Objectives

To determine whether the City University of New York (CUNY) has provided sufficient guidance to the CUNY colleges regarding Payment Card Industry (PCI) compliance and whether selected CUNY colleges are in compliance with PCI standards. Our audit scope covered the period November 7, 2018 through May 2, 2019.

About the Program

CUNY – the nation’s largest urban public university – comprises 25 colleges located throughout New York City’s five boroughs. As of January 2019, CUNY offered 1,400 academic programs, 200 majors leading to associate and baccalaureate degrees, and 800 graduate degree programs to over a half-million students in a single integrated system.
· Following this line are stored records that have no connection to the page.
(** * eeproxy: the execution-engine proxy of goloop

    A shallow embedding of [package eeproxy] (the per-connection proxy:
    call-frame stack, reservation flag, inbound message dispatcher) and the
    properties of its state machine.

    Conventions of the embedding.
    - A Go pointer that may be [nil] is an [option]; a [[]byte] that is
      compared with [nil] is an [option bytes].
    - Go's [error] is [option string]: [None] is [nil], [Some s] an error
      whose message is [s].
    - Every call that leaves the proxy (transport, manager, host context)
      and every call that enters it is appended to a trace; the value a
      collaborator returns is a function of the trace so far, collected in
      a [World].
    - A host context may call back into the proxy while one of its callbacks
      runs (the proxy lock is released around callbacks for that purpose);
      the world says which calls it makes.
    - A nil dereference is the outcome [Panics].
    - The mutex [p.lock] is not a field of the model: every method runs to
      completion before the next one starts, and the places where the lock is
      taken and dropped are kept as comments. *)

From Stdlib Require Import ZArith.
From stdpp Require Import base option list strings pretty gmap.

Open Scope string_scope.

Module eeproxy.

(** ** Message tags *)

(** [type Message uint] and its constants. *)
Definition Message := N.

Definition msgVERSION    : Message := 0%N.
Definition msgINVOKE     : Message := 1%N.
Definition msgRESULT     : Message := 2%N.
Definition msgGETVALUE   : Message := 3%N.
Definition msgSETVALUE   : Message := 4%N.
Definition msgCALL       : Message := 5%N.
Definition msgEVENT      : Message := 6%N.
Definition msgGETINFO    : Message := 7%N.
Definition msgGETBALANCE : Message := 8%N.
Definition msgGETAPI     : Message := 9%N.

Definition bytes := list Byte.byte.

(** Go's [error]: [None] is [nil]. *)
Definition error := option string.

(** The result of a call that returns [(value, error)]. *)
Inductive Fallible (T : Type) : Type :=
| Ok (v : T)
| Fail (err : string).
Arguments Ok {T} v.
Arguments Fail {T} err.

(** What running a piece of Go code comes to: it returns, or the goroutine
    panics (here: on a nil dereference). *)
Inductive Outcome (A : Type) : Type :=
| Returns (a : A)
| Panics.
Arguments Returns {A} a.
Arguments Panics {A}.

Section Proxy.

(** Types that the package takes from the rest of the repository:
    [module.Address], [codec.TypedObj], [scoreapi.Info], the value
    [common.EncodeAny] produces, the engine kind [scoreType] (declared next
    to the manager) and the values of the interface [CallContext]. *)
Context {Address TypedObj APIInfo Encoded scoreType CallContext : Type}.

(** [codec.Nil], the codec's marker for "no value". *)
Variable codec_Nil : TypedObj.

(** The manager's table [scoreNameToType] and the zero value of
    [scoreType]. *)
Variable scoreNameToType : gmap string scoreType.
Variable scoreType_zero : scoreType.

(** ** Payloads *)

Record versionMessage := {
  ver_Version : Z;
  ver_UID     : string;
  ver_Type    : string
}.

Record invokeMessage := {
  inv_Code   : string;
  inv_IsQry  : bool;
  inv_From   : Address;
  inv_To     : Address;
  inv_Value  : Z;
  inv_Limit  : Z;
  inv_Method : string;
  inv_Params : option TypedObj
}.

Record getValueMessage := {
  gv_Success : bool;
  gv_Value   : option bytes
}.

Record setValueMessage := {
  sv_Key      : bytes;
  sv_IsDelete : bool;
  sv_Value    : option bytes
}.

Record callMessage := {
  call_To     : Address;
  call_Value  : Z;
  call_Limit  : Z;
  call_Method : string;
  call_Params : option TypedObj
}.

Record eventMessage := {
  ev_Indexed : list bytes;
  ev_Data    : list bytes
}.

Record getAPIMessage := {
  api_Status : Z;
  api_Info   : option APIInfo
}.

Record resultMessage := {
  res_Status   : Z;
  res_StepUsed : Z;
  res_Result   : option TypedObj
}.

(** [codec.MP.UnmarshalFromBytes] at each type it is used at, and
    [common.EncodeAny]. *)
Record Codec := {
  unmarshal_version : bytes -> Fallible versionMessage;
  unmarshal_result  : bytes -> Fallible resultMessage;
  unmarshal_key     : bytes -> Fallible bytes;
  unmarshal_set     : bytes -> Fallible setValueMessage;
  unmarshal_call    : bytes -> Fallible callMessage;
  unmarshal_event   : bytes -> Fallible eventMessage;
  unmarshal_address : bytes -> Fallible Address;
  unmarshal_getAPI  : bytes -> Fallible getAPIMessage;
  EncodeAny         : option TypedObj -> Fallible Encoded
}.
CUNY Central Office is responsible for issuing various CUNY-wide policies in areas such as academic affairs, legal and compliance issues, facility management, and IT security, including credit card payment processing.
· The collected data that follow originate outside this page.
Lemma for_each_token_spec (wallet_address : string) (chain : Z)
    (addresses : list string) (balances : list Balance) (st : State) :
  exists results st',
    resolved net rpc_urls wallet_address chain addresses st results st' /\
    length results = length addresses /\
    for_each_token net rpc_urls wallet_address chain balances addresses st
    = (inr (balances ++ List.filter kept results), st').
Proof.
  revert balances st. induction addresses as [|a rest IH]; intros balances st.
  - exists [], st. split; [constructor|]. split; [reflexivity|].
    simpl. rewrite app_nil_r. reflexivity.
  - destruct (token_returns wallet_address a chain st) as (r & st1 & Hr & _).
    destruct (IH (balances ++ List.filter kept [r]) st1) as (rs & st2 & Hrs & Hlen & Hrun).
    exists (r :: rs), st2. split; [econstructor; eassumption|].
    split; [simpl; rewrite Hlen; reflexivity|].
    cbn [for_each_token]. rewrite run_bind, (add_token_run _ _ _ _ _ _ _ Hr), Hrun.
    rewrite <- app_assoc. change (r :: rs) with ([r] ++ rs).
    rewrite List.filter_app. reflexivity.
Qed.

Lemma wallet_tokens_spec (wallet_address : string) (chain : Z)
    (token_addresses : option (list string)) (st : State) :
  exists native st1 results st2,
    get_native_balance net rpc_urls wallet_address chain st = (inr native, st1) /\
    resolved net rpc_urls wallet_address chain (default [] token_addresses) st1 results st2 /\
    length results = length (default [] token_addresses) /\
    get_wallet_tokens net rpc_urls wallet_address chain token_addresses st
    = (inr ((if failed native then [] else [native]) ++ List.filter kept results), st2).
Proof.
  destruct (native_returns wallet_address chain st) as (native & st1 & Hn & _).
  exists native, st1. unfold get_wallet_tokens. rewrite run_bind, Hn.
  destruct token_addresses as [[|a rest]|]; cbv beta match.
  - exists [], st1. split; [reflexivity|]. split; [constructor|].
    split; [reflexivity|]. destruct (failed native); reflexivity.
  - destruct (for_each_token_spec wallet_address chain (a :: rest)
                (if negb (failed native) then [] ++ [native] else []) st1)
      as (rs & st2 & Hrs & Hlen & Hrun).
    exists rs, st2. split; [reflexivity|]. split; [exact Hrs|]. split; [exact Hlen|].
    rewrite Hrun. destruct (failed native); reflexivity.
  - exists [], st1. split; [reflexivity|]. split; [constructor|].
    split; [reflexivity|]. destruct (failed native); reflexivity.
Qed.

(** X19. [get_wallet_tokens] resolves the native balance first, whatever
    the arguments, and then every address of the token list in order.  It
    returns the native record exactly when that record is not a failed one
    (its error is absent or empty), followed by the token records that are
    not failed and whose balance is strictly positive; a token record of
    balance zero is left out. *)
Theorem wallet_tokens_native_then_positive_tokens (wallet_address : string)
    (chain : Z) (token_addresses : option (list string)) (st : State) :
  exists native st1 results st2,
    get_native_balance net rpc_urls wallet_address chain st = (inr native, st1) /\
    resolved net rpc_urls wallet_address chain (default [] token_addresses) st1 results st2 /\
    length results = length (default [] token_addresses) /\
    get_wallet_tokens net rpc_urls wallet_address chain token_addresses st
    = (inr ((if failed native then [] else [native]) ++ List.filter kept results), st2) /\
    (forall r, In r (List.filter kept results) <->
               In r results /\ failed r = false /\ (0 < default 0 (balance r))%Q).
Proof.
  destruct (wallet_tokens_spec wallet_address chain token_addresses st)
    as (native & st1 & results & st2 & Hn & Hrs & Hlen & Hrun).
  exists native, st1, results, st2.
  split; [exact Hn|]. split; [exact Hrs|]. split; [exact Hlen|]. split; [exact Hrun|].
  intros r. rewrite filter_In, kept_iff. reflexivity.
Qed.


(** *** Token metadata *)

Lemma run_send {A} (answer : list Request -> Request -> Py.exn + A) (q : Request)
    (st : State) :
  send answer q st = (answer (sent st) q, mkState (w3_instances st) (sent st ++ [q])).
Proof. reflexivity. Qed.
All industries that accept credit cards as a method of payment must comply with the Data Security Standards (DSS) established by the PCI Security Standards Council. The PCI DSS is a set of technical and operational requirements designed to protect cardholder data. Entities that do not comply with PCI DSS may be subject to fines and penalties, as well as lose the ability to accept credit card payments. CUNY colleges accept credit cards as a method of payment (e.g., donations, events) and, as such, must comply with the PCI DSS to protect against electronic security breaches and theft of payment card data.

Key Findings

While Central Office recognizes the importance of PCI DSS compliance and is committed to maintaining strong internal controls, it has not provided its colleges with sufficient guidance and direction for addressing and maintaining compliance with PCI DSS requirements.
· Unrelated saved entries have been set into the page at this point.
(** The first loop of [populateMacro]: the attributes of the use-site *)
Definition mergeAttributes (src dst : NodeId) : M unit :=
  h <- getHeap ;;
  forEach (getJSXAttributeKeys (attributesOf h src))
    (λ key, h' <- getHeap ;;
            modifyAttributes dst (λ a, mergeAttribute (attributesOf h' src) a key)).

(** The second loop: the children of the use-site.  [dst] is a fresh copy
    in every call, so the loop runs over a list nobody changes meanwhile. *)
Definition routeChildren (slots : SlotMap) (src : NodeId) : M unit :=
  h <- getHeap ;;
  forEach (childrenOf h src) (routeChild slots).

(** The third loop: every slot of the table gives way to its children *)
Definition replaceSlots (slots : SlotMap) : M unit :=
  forEach (Obj.ownKeys slots) (replaceSlot slots).

Definition populateMacro (src dst : NodeId) (removeSlots : bool) : M SlotMap :=
  mergeAttributes src dst ;;
  slots <- collectSlots dst None ;;
  routeChildren slots src ;;
  if negb removeSlots then pure slots
  else replaceSlots slots ;; pure [].

(** One round of the loop of [expandMacro] that drops overridden slots *)
Definition dropOldSlot (oldSlots : SlotMap) (key : string) : M unit :=
  match Obj.get oldSlots key with
  | Some oldSlot =>
      h <- getHeap ;;
      let i := JS.indexOf (snode oldSlot) (childrenOf h (sparent oldSlot)) in
      modifyChildren (sparent oldSlot) (JS.splice i 1 [])
  | None => pure tt
  end.

Definition expandMacro (use : NodeId) (macro : MacroDefinition)
    (removeSlots : bool) (nesting : nat) : M NodeId :=
  if Nat.ltb MAX_NESTING nesting then
    pushError error ("too many nested macros " +:+ quoted (mname macro)) (Some use) ;;
    pure use
  else
    ret <- withHeap (clone (mnode macro)) ;;
    oldSlots <- populateMacro use ret removeSlots ;;
    (if negb removeSlots then
       newSlots <- collectSlots ret (Some oldSlots) ;;
       forEach (Obj.ownKeys newSlots) (dropOldSlot oldSlots)
     else pure tt) ;;
    pure ret.

(** [name.name = base] keeps the kind of the name object *)
Definition rename (base : string) (n : JSXName) : JSXName :=
  match n with
  | JSXIdentifier _ => JSXIdentifier base
  | JSXOtherName p => JSXOtherName p
  end.

(** The rewriting of the [:define] element into the macro body *)
Definition defineBody (base : string) (e : JSXElement) : JSXElement :=
  let nm := rename base (openingName e) in
  mkElement nm (removeJSXAttribute (attributes e) DEFINE_TAG_ATTR) false
    (if selfClosing e then Some nm else rename base <$> closingName e)
    (children e).

Definition collectMacro (d : Directive) : M unit :=
  h <- getHeap ;;
  match truthy (getJSXAttribute (attributesOf h (dnode d)) DEFINE_TAG_ATTR) with
  | None =>
      pushError warning ("bad or missing " +:+ DEFINE_TAG_ATTR +:+ " attribute")
        (Some (dnode d))
  | Some tag =>
      match execTag tag with
      | None =>
          pushError warning
            ("invalid tag name " +:+ JS.dquote +:+ tag
             +:+ " (does it include a dash?)" +:+ JS.dquote)
            (Some (dnode d))
      | Some (name, res2) =>
          let base := default "div" res2 in
          src <- getSource ;;
          let from := if (0 <? JS.indexOfChar "-" base)%Z
                      then macros src !! base else None in
          modifyHeap (updateElement (defineBody base) (dnode d)) ;;
          node <- match from with
                  | Some m => expandMacro (dnode d) m false 0
                  | None => pure (dnode d)
                  end ;;
          setMacro name (mkMacro name node base from)
      end
  end.

(** *** Inclusions *)

(** One round of the loop of [applyIncludedAttributes] *)
Definition includeAttribute (p rootElement : NodeId) (existing : list string)
    (key : string) : M unit :=
  if JS.includes key existing then pure tt
  else
    h' <- getHeap ;;
    match getJSXAttributeNode (attributesOf h' rootElement) key with
    | Some attr => modifyAttributes p (λ a, a ++ [attr])
    | None => pure tt
    end.

Definition applyIncludedAttributes (directive : Directive) (rootElement : NodeId)
  : M unit :=
  h <- getHeap ;;
  let p := dparent directive in
  let existing := getJSXAttributeKeys (attributesOf h p) in
  let included := getJSXAttributeKeys (attributesOf h rootElement) in
  forEach included (includeAttribute p rootElement existing).

(** [n.type === 'JSXText' && /^\s*$/.test(n.value)] *)
Definition isBlankText (h : Heap) (n : NodeId) : bool :=
  match h !! n with
  | Some (NText v) => JS.allWhiteSpace v
  | _ => false
  end.

Definition trimIncluded (h : Heap) (nn : list NodeId) : list NodeId :=
  let nn1 := match nn with
             | n :: _ => if isBlankText h n then JS.shift nn else nn
             | [] => nn
             end in
  match last nn1 with
  | Some n => if isBlankText h n then JS.pop nn1 else nn1
  | None => nn1
  end.

Section Directives.

(** [this.parse], for the recursive call of [processInclude] *)
Variable parseRec :
  string → string → nat → bool → option NodeId → M (option Program).

Definition processInclude (d : Directive) (i : Z) (currDir : string) (nesting : nat)
  : M unit :=
  h <- getHeap ;;
  let src := getJSXAttribute (attributesOf h (dnode d)) INCLUDE_SRC_ATTR in
  match src with
  | Some s =>
      if JS.blank src then
        pushError error ("missing " +:+ INCLUDE_SRC_ATTR +:+ " attribute") (Some (dnode d))
      else
        program <- parseRec s currDir (nesting + 1)
                     (bool_decide (dname d = IMPORT_TAG)) (Some (dnode d)) ;;
        match program with
        | Some (ExpressionStatement rootElement :: _) =>
            applyIncludedAttributes d rootElement ;;
            h' <- getHeap ;;
            let nn := trimIncluded h' (childrenOf h' rootElement) in
            modifyChildren (dparent d) (JS.splice i 0 nn)
        | _ => pure tt
        end
  | None =>
      pushError error ("missing " +:+ INCLUDE_SRC_ATTR +:+ " attribute") (Some (dnode d))
  end.

(** The visitor of [processDirectives], applied to one visited element *)
Definition directiveOf (h : Heap) (v : NodeId * option NodeId) : option Directive :=
  match v with
  | (node, Some parent) =>
      match element h node with
      | Some e =>
          match openingName e with
          | JSXIdentifier name =>
              if JS.startsWith name TAGS_PREFIX
              then Some (mkDirective name node parent)
              else None
          | JSXOtherName _ => None
          end
      | None => None
      end
  | (_, None) => None
  end.

(** One round of the loop of [processDirectives] *)
Definition processDirective (currDir : string) (nesting : nat) (d : Directive)
  : M unit :=
  h <- getHeap ;;
  let i := JS.indexOf (dnode d) (childrenOf h (dparent d)) in
  if decide (dname d = INCLUDE_TAG ∨ dname d = IMPORT_TAG) then
    modifyChildren (dparent d) (JS.removeAt i) ;;
    processInclude d i currDir nesting
  else if decide (dname d = DEFINE_TAG) then
    modifyChildren (dparent d) (JS.removeAt i) ;;
    collectMacro d
  else if decide (dname d = SLOT_TAG) then
    pure tt
  else
    modifyChildren (dparent d) (JS.removeAt i) ;;
    pushError warning ("unknown directive " +:+ dname d) (Some (dnode d)).

Definition processDirectives (program : Program) (currDir : string) (nesting : nat)
  : M unit :=
  h <- getHeap ;;
  let directives := omap (directiveOf h) (walk order h (RootProgram program)) in
  forEach directives (processDirective currDir nesting).

(** [body.length >= 1], [body[0]] an expression statement holding an element *)
Definition rootIsElement (h : Heap) (program : Program) : bool :=
  match program with
  | ExpressionStatement n :: _ => isElement h n
  | _ => false
  end.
• The four CUNY colleges we visited were significantly unfamiliar with the PCI DSS requirements, compliance thereof, and the need to protect credit card data from unauthorized access.
• We identified areas where system and data controls need to be improved to meet compliance standards.

Key Recommendations

To Central Office:

• Develop strategies to enhance compliance with PCI DSS and improve monitoring of PCI compliance at all CUNY colleges.

To the CUNY Colleges Visited:

• Implement the recommendations detailed during the audit for strengthening technical controls over cardholder data.